What is a cardiovascular fitness example?
Examples of cardiovascular fitness exercise include activities that are purely aerobic, like running, walking, biking, rowing, or swimming, for example.
RELATED: Biking vs Walking
What are the four types of cardiovascular fitness?
Low Intensity, long duration; medium Intensity, medium duration; high intensity, short duration; and aerobic exercise interval training are the four main types of cardiovascular fitness.
What is good cardiovascular fitness?
This depends on your age or gender.
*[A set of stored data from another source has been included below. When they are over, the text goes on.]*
(** * MUS2NDP: the MUS to NDP MML converter (src/mus2ndp.py)

    A shallow embedding of the converter's core: the line-oriented parser
    [parse_mus_file], the track-line preprocessor, the command translator
    [process_mus_commands], the line wrapper [split_track_data], the tempo
    conversion and the document emitter of [convert_mml_file].

    Character model.  A Python [str] is a list of code points ([N]).  The
    classes the program relies on (whitespace, line boundaries, decimal
    digits, word characters, letters, upper case) and the upper-case
    mapping are written out for every code point, as CPython 3.11 defines
    them from the Unicode 14.0 character database. *)

From Stdlib Require Import NArith ZArith Bool Lia Ascii String DecimalString List.
From Stdlib Require Import Permutation Sorted.
From Equations Require Import Equations.
Import ListNotations.

(** ** The Unicode character database

    The character classes and the case mapping of CPython 3.11 (Unicode
    14.0), as tables of code point ranges. *)

Module Unicode.
#[local] Open Scope N_scope.

Definition in_range (lo hi c : N) : bool := (lo <=? c) && (c <=? hi).

(** The code point [c] lies in one of the ranges of the table. *)
Definition in_table (t : list (N * N)) (c : N) : bool :=
  existsb (fun r => in_range (fst r) (snd r) c) t.

(** The range [r] holds no code point from [lo] to [hi]. *)
Definition range_avoids (lo hi : N) (r : N * N) : bool :=
  (snd r <? lo) || (hi <? fst r).

(** The decimal digits of Unicode, in blocks of ten: the digits 0 to 9 of one
    script, in their order. *)
Definition decimal_blocks : list (N * N) :=
  [ (48, 57); (1632, 1641); (1776, 1785); (1984, 1993); (2406, 2415); (2534, 2543);
    (2662, 2671); (2790, 2799); (2918, 2927); (3046, 3055); (3174, 3183); (3302, 3311);
    (3430, 3439); (3558, 3567); (3664, 3673); (3792, 3801); (3872, 3881); (4160, 4169);
    (4240, 4249); (6112, 6121); (6160, 6169); (6470, 6479); (6608, 6617); (6784, 6793);
    (6800, 6809); (6992, 7001); (7088, 7097); (7232, 7241); (7248, 7257);
    (42528, 42537); (43216, 43225); (43264, 43273); (43472, 43481); (43504, 43513);
    (43600, 43609); (44016, 44025); (65296, 65305); (66720, 66729); (68912, 68921);
    (69734, 69743); (69872, 69881); (69942, 69951); (70096, 70105); (70384, 70393);
    (70736, 70745); (70864, 70873); (71248, 71257); (71360, 71369); (71472, 71481);
    (71904, 71913); (72016, 72025); (72784, 72793); (73040, 73049); (73120, 73129);
    (92768, 92777); (92864, 92873); (93008, 93017); (120782, 120791); (120792, 120801);
    (120802, 120811); (120812, 120821); (120822, 120831); (123200, 123209);
    (123632, 123641); (125264, 125273); (130032, 130041) ].
(** * Scopa web client: the synchronisation core

    A shallow embedding of the client-side core of the Scopa card game:
    - [stores/game.js]: the Svelte stores holding all client state;
    - [ws.js]: the WebSocket client ([connect], [disconnect], [sendPlay],
      [sendGetCaptures], [_dispatch], [_send]);
    - [GameBoard.svelte]: the capture-selection handlers
      ([handleHandCard], [handleTableCard], [executePlay],
      [cancelSelection]) and its two reactive statements;
    - [routes/game/[session_id]/+page.svelte]: [onMount] / [onDestroy].

    Every JavaScript function becomes a function [World -> World]; the
    module-level variables, the stores, the sockets created so far, the
    console and the pending timers are the fields of [World]. *)

From stdpp Require Import base gmap strings list fin_sets.

#[local] Set Warnings "-clear-no-such-hyp".

(** ** Data carried by the protocol *)

(** A card as the server serialises it: [{id, suit, value, image_url}]. *)
Module Card.
Record t := mk { id : string; suit : string; value : Z; image_url : string }.
End Card.

(** One entry of [state.players]. *)
Module PlayerInfo.
Record t := mk { hand_count : Z; captured_count : Z; scopas : Z }.
End PlayerInfo.

(** The payload of a [state] message.  [players] and [scores] are JSON
    objects; they are kept as association lists in key order, the order
    [Object.entries] iterates in. *)
Module GameState.
Record t := mk {
  phase : string;
  table : list Card.t;
  players : list (string * PlayerInfo.t);
  scores : list (string * Z);
  deck_remaining : Z;
  is_human_turn : bool;
  human_hand : list Card.t
}.
End GameState.

(** The [round_over] message, stored whole in [roundResult]. *)
Record RoundOver := {
  round_number : Z;
  round_scores : list (string * Z);
  cumulative : list (string * Z)
}.

(** The value of [lastScopaBy]. *)
Record ScopaBy := { player_id : string; is_mine : bool }.

(** Values of [wsStatus] and of [dealType]. *)
Inductive WsStatus := disconnected | connecting | connected | waiting.
Inductive DealType := full | hands.

(** Inbound messages, by their [type] field; [msg_unknown] is any other
    type string. *)
Inductive InMsg :=
| msg_waiting
| msg_game_started (opponent_id : option string) (round : option Z)
| msg_cards_dealt (round : option Z)
| msg_state (state : GameState.t)
| msg_captures (options : list (list string))
| msg_round_over (result : RoundOver)
| msg_error (message : string)
| msg_opponent_disconnected
| msg_pong
| msg_unknown (type : string).

(** A frame is either text [JSON.parse] rejects or a decoded message,
    with the fields its type calls for. *)
Inductive Frame := frame_garbage (data : string) | frame_json (msg : InMsg).

(** Outbound messages; the JSON text [JSON.stringify] produces is left
    abstract, a frame on the wire is the message itself. *)
Inductive OutMsg :=
| play (card_id : string) (capture_ids : list string)
| get_captures (card_id : string).

#[global] Instance WsStatus_eq_dec : EqDecision WsStatus.
Proof. solve_decision. Defined.
#[global] Instance OutMsg_eq_dec : EqDecision OutMsg.
Proof. solve_decision. Defined.

(** ** stores/game.js *)

Record Stores := {
  sessionId : option string;
  playerId : option string;
  opponentId : option string;
  joinCode : option string;
  wsStatus : WsStatus;
  gameState : option GameState.t;
  selectedCard : option Card.t;
  captureOptions : list (list string);
  roundResult : option RoundOver;
  errorMessage : option string;
  isWaiting : bool;
  isDealing : bool;
  roundNumber : Z;
  dealType : DealType;
  capturesLoaded : bool;
  lastScopaBy : option ScopaBy
}.

(** The initial values the [writable(...)] calls give. *)
Definition initial_stores : Stores :=
  {| sessionId := None; playerId := None; opponentId := None;
     joinCode := None; wsStatus := disconnected; gameState := None;
     selectedCard := None; captureOptions := []; roundResult := None;
     errorMessage := None; isWaiting := false; isDealing := false;
     roundNumber := 1; dealType := full; capturesLoaded := false;
     lastScopaBy := None |}.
Use the 3-minute step test chart above as a guide or if you’re more serious, test your VO2 max to see where it stacks up.
References
1. Zheng, H., Orsini, N., et al. “Quantifying the dose response of walking in reducing coronary heart disease risk: meta-analysis.” Eur J Epidemiol. 2009;24(4):181-92. doi: 10.1007/s10654-009-9328-9. Epub 2009 Mar 22.
2. Harvey, S., Overland, S., et al. “Exercise and the Prevention of Depression: Results of the HUNT Cohort Study.” American Journal of Psychiatry. 3 Oct 2017 https://doi.org/10.1176/appi.ajp.2017.16111223
- Psychology Today. “Preventing and Treating Dementia.”
- Mandolesi, L., Polverino, A., et al. “Effects of Physical Exercise on Cognitive Functioning and Wellbeing: Biological and Psychological Benefits.” 2018 Apr 27. doi: 10.3389/fpsyg.2018.00509
- Science Daily, “Exercise increases brain size, new research finds.” NICM, Western Sydney University, 2017.